| WORK REQUEST |
Start at the line in the entries below that contains "Definition completed (elapsed", stop at the line that contains "Proof. intros H. apply", and output exactly the lines in that span, both ends included.

(Stored items)
►

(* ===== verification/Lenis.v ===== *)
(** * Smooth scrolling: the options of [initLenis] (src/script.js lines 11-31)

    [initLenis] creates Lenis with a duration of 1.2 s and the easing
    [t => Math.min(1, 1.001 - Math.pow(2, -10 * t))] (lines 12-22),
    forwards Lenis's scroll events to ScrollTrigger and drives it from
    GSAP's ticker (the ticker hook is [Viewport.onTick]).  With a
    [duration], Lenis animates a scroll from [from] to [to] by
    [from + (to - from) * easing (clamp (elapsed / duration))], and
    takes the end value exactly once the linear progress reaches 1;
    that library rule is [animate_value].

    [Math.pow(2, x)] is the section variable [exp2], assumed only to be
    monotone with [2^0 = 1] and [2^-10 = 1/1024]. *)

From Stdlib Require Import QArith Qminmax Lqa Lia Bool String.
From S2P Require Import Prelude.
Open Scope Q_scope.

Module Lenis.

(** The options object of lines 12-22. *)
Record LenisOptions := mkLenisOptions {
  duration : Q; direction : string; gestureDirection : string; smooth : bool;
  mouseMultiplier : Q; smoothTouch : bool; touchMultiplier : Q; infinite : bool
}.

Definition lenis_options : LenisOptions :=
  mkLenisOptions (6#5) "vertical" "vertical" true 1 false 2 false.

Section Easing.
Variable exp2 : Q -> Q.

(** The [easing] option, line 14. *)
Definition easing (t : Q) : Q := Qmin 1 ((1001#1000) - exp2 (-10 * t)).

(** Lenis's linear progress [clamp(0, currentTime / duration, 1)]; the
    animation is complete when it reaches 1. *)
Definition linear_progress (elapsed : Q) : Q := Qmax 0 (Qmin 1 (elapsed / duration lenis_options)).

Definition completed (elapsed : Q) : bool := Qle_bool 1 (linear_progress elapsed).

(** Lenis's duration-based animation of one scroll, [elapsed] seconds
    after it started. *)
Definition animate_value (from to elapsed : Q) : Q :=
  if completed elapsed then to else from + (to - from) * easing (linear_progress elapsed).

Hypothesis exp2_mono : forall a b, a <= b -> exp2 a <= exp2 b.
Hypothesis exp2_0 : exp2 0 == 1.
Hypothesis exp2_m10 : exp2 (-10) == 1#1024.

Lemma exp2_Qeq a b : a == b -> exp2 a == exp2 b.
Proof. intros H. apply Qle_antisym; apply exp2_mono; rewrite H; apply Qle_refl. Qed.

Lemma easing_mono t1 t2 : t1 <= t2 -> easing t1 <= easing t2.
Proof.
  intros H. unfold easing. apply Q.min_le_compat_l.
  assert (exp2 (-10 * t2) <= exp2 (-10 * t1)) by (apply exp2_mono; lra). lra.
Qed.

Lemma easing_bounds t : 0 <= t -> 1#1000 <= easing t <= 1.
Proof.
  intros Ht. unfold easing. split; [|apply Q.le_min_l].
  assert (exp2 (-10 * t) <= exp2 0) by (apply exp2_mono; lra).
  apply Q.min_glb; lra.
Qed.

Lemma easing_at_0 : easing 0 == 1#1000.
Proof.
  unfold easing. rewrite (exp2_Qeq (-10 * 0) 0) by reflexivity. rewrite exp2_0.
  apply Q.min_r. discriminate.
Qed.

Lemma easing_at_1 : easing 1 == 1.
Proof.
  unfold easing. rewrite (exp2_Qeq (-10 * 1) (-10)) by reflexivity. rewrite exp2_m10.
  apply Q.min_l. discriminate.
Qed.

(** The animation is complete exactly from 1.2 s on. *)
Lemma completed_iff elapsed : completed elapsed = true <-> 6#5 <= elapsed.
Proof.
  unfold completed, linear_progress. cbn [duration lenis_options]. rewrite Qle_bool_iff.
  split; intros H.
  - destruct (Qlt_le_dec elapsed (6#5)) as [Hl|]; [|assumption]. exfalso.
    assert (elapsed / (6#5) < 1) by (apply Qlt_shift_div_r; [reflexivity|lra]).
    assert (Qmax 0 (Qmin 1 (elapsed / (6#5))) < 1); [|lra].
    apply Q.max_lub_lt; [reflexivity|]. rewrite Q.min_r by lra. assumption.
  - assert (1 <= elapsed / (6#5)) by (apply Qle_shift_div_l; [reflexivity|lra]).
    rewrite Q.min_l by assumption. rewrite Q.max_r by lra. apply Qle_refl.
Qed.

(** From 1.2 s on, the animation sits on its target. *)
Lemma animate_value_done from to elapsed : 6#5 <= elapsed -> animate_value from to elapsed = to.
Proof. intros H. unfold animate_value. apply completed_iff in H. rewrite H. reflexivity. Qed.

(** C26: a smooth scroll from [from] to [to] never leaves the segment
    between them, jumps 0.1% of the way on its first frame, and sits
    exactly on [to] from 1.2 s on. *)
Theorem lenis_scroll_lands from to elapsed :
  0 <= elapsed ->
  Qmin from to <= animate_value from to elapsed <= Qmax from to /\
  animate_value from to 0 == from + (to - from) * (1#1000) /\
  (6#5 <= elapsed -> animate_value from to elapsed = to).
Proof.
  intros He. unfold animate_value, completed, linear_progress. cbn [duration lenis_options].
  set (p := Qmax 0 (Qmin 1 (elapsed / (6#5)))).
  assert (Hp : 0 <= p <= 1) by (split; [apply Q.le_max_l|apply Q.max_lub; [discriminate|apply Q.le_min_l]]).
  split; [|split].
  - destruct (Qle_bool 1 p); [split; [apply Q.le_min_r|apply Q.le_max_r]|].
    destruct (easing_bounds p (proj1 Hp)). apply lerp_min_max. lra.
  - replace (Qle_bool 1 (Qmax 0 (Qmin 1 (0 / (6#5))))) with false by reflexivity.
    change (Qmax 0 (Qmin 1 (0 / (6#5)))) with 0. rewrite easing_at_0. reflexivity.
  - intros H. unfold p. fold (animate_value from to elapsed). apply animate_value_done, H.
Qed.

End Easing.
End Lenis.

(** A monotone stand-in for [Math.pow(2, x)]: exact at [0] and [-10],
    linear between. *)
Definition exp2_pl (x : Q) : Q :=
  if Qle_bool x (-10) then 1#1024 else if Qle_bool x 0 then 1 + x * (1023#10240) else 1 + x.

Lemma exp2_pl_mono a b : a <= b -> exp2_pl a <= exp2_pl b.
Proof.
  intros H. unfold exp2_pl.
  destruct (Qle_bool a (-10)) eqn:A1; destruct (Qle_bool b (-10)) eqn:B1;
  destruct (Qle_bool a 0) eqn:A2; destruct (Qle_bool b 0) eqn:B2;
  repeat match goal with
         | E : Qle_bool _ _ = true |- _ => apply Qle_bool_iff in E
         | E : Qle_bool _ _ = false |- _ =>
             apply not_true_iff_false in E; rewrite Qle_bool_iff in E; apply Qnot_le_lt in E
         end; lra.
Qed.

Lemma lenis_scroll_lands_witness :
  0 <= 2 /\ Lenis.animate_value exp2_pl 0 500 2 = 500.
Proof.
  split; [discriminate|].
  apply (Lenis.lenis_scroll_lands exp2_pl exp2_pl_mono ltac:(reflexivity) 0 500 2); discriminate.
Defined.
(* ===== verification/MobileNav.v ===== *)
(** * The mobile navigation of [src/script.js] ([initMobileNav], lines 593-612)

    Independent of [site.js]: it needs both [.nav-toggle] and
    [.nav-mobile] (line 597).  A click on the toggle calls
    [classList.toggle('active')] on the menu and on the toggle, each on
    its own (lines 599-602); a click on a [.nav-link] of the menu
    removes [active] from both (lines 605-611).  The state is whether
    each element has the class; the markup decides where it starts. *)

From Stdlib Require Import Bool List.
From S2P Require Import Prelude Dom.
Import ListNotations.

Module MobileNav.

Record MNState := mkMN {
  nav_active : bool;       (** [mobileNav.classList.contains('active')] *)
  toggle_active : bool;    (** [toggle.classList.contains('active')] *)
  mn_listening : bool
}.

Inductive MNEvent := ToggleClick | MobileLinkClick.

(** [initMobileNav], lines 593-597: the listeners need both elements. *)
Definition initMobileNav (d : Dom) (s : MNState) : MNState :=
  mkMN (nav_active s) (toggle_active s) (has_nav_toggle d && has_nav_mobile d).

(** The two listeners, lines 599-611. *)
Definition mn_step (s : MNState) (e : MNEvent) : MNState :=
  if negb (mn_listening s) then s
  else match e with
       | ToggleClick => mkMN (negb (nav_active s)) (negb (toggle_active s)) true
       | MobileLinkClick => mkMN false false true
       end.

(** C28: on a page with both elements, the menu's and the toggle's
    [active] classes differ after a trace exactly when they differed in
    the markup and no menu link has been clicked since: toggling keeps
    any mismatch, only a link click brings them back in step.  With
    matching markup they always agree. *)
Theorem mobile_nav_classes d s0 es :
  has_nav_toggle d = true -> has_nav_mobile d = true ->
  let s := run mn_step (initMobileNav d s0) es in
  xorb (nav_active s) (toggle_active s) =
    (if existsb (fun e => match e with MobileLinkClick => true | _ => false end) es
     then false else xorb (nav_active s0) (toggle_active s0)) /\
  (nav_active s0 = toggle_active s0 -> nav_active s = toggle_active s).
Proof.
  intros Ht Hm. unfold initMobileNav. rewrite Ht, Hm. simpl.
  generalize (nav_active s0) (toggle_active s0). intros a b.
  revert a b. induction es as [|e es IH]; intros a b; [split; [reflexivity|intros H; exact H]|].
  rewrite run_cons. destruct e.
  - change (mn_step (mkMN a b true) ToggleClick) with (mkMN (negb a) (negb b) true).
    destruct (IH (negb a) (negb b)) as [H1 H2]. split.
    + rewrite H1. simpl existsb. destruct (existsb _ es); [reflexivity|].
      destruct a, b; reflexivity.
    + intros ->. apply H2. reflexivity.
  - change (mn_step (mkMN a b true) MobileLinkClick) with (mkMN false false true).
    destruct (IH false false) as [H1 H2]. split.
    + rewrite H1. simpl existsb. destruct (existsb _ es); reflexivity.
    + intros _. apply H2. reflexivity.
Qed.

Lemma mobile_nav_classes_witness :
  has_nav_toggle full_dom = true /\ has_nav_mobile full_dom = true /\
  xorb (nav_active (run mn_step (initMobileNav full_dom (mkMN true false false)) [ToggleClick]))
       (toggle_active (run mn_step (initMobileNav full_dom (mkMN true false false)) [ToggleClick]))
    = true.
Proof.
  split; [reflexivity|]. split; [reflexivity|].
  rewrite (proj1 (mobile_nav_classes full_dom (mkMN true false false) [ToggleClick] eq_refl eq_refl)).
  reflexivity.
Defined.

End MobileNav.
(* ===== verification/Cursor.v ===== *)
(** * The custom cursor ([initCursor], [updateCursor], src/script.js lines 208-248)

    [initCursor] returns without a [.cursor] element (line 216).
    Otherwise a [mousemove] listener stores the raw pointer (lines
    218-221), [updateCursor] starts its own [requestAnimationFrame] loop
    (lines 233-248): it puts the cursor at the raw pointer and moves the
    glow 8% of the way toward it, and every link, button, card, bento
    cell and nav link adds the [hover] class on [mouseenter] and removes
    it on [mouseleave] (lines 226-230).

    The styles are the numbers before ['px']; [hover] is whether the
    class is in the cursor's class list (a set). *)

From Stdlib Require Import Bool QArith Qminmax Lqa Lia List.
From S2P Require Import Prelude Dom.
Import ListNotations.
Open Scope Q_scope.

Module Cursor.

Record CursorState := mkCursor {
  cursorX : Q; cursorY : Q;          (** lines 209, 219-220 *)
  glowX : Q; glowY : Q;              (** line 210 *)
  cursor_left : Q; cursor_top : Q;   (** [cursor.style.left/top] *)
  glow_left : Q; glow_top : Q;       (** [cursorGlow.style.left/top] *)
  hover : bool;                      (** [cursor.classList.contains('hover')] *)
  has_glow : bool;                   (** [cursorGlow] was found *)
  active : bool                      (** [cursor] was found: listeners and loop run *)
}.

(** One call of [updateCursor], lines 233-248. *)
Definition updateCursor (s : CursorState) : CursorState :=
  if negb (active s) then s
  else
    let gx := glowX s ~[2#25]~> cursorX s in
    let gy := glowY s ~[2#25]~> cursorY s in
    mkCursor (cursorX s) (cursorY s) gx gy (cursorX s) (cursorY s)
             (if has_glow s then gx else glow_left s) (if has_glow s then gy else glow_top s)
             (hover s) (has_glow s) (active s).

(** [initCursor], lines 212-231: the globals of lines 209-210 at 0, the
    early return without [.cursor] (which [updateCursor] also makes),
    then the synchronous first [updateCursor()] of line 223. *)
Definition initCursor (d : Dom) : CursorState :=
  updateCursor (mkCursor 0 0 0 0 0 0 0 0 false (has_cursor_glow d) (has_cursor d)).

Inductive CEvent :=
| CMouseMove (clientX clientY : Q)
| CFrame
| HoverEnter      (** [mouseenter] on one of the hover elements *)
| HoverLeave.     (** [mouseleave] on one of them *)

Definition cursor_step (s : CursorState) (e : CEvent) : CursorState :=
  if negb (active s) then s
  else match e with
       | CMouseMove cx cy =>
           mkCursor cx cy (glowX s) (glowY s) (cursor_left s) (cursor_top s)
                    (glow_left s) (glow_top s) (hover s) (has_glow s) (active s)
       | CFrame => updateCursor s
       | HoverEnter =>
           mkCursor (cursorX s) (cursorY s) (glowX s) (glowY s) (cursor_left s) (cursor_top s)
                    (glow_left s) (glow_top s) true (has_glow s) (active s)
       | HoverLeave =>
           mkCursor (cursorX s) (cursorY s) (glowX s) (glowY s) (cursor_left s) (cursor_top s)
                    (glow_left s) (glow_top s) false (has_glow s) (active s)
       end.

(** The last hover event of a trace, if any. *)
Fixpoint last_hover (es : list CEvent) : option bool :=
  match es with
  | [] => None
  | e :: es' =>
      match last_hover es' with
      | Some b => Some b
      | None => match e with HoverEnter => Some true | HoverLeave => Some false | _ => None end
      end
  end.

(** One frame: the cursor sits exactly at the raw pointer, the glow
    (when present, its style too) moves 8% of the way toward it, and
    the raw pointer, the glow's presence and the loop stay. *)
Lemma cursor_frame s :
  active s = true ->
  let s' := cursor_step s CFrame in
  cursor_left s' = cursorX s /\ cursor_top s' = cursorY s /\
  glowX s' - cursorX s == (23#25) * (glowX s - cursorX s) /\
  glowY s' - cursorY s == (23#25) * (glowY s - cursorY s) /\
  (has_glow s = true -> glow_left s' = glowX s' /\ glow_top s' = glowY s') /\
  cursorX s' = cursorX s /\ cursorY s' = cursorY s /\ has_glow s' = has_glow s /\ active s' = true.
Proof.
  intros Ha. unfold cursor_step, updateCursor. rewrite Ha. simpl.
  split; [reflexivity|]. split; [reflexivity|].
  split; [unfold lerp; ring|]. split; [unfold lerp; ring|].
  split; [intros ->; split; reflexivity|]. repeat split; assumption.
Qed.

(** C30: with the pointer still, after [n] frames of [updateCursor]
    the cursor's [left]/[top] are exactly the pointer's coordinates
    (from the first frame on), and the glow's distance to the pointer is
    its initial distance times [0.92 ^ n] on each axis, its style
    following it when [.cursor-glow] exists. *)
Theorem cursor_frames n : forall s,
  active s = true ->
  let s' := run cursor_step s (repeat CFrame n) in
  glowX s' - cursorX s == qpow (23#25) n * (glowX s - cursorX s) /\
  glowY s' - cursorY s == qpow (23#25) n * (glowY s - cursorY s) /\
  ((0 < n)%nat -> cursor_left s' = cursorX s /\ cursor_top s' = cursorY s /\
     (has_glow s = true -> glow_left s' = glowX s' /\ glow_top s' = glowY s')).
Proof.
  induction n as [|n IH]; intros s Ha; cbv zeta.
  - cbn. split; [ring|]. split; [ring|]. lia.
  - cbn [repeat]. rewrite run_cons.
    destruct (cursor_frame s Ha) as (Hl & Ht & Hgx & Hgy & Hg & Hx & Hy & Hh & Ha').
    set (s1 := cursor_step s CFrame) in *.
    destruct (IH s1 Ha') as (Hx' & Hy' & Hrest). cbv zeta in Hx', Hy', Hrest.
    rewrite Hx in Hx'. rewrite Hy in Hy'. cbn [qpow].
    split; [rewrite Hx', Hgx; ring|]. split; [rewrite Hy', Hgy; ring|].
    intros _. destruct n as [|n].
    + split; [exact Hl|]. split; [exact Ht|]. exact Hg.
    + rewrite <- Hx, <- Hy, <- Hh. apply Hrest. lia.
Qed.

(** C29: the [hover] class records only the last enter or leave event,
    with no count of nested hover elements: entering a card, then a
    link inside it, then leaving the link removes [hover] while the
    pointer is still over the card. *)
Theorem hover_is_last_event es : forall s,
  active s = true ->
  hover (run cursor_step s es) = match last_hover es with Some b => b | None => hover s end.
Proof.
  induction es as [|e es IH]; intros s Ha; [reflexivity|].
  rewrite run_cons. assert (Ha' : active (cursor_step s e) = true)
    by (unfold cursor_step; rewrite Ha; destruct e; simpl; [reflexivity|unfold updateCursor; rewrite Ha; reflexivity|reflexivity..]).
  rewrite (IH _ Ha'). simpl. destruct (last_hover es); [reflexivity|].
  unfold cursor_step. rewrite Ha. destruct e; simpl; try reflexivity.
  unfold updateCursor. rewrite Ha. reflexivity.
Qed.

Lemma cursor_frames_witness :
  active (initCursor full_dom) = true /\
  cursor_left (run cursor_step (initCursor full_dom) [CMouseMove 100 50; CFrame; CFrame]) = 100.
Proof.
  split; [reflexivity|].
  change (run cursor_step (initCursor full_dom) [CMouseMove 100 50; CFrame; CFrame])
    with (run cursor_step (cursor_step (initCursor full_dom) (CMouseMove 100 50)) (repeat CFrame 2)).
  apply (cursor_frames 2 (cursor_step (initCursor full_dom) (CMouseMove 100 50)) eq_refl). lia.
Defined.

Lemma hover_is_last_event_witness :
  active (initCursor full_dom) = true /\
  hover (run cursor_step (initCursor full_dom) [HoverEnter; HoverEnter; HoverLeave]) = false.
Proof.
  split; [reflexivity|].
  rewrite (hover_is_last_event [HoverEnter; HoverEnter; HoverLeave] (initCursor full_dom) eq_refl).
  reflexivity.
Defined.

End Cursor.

◄

| EXPECTED ANSWER |
Definition completed (elapsed : Q) : bool := Qle_bool 1 (linear_progress elapsed).

(** Lenis's duration-based animation of one scroll, [elapsed] seconds
    after it started. *)
Definition animate_value (from to elapsed : Q) : Q :=
  if completed elapsed then to else from + (to - from) * easing (linear_progress elapsed).

Hypothesis exp2_mono : forall a b, a <= b -> exp2 a <= exp2 b.
Hypothesis exp2_0 : exp2 0 == 1.
Hypothesis exp2_m10 : exp2 (-10) == 1#1024.

Lemma exp2_Qeq a b : a == b -> exp2 a == exp2 b.
Proof. intros H. apply Qle_antisym; apply exp2_mono; rewrite H; apply Qle_refl. Qed.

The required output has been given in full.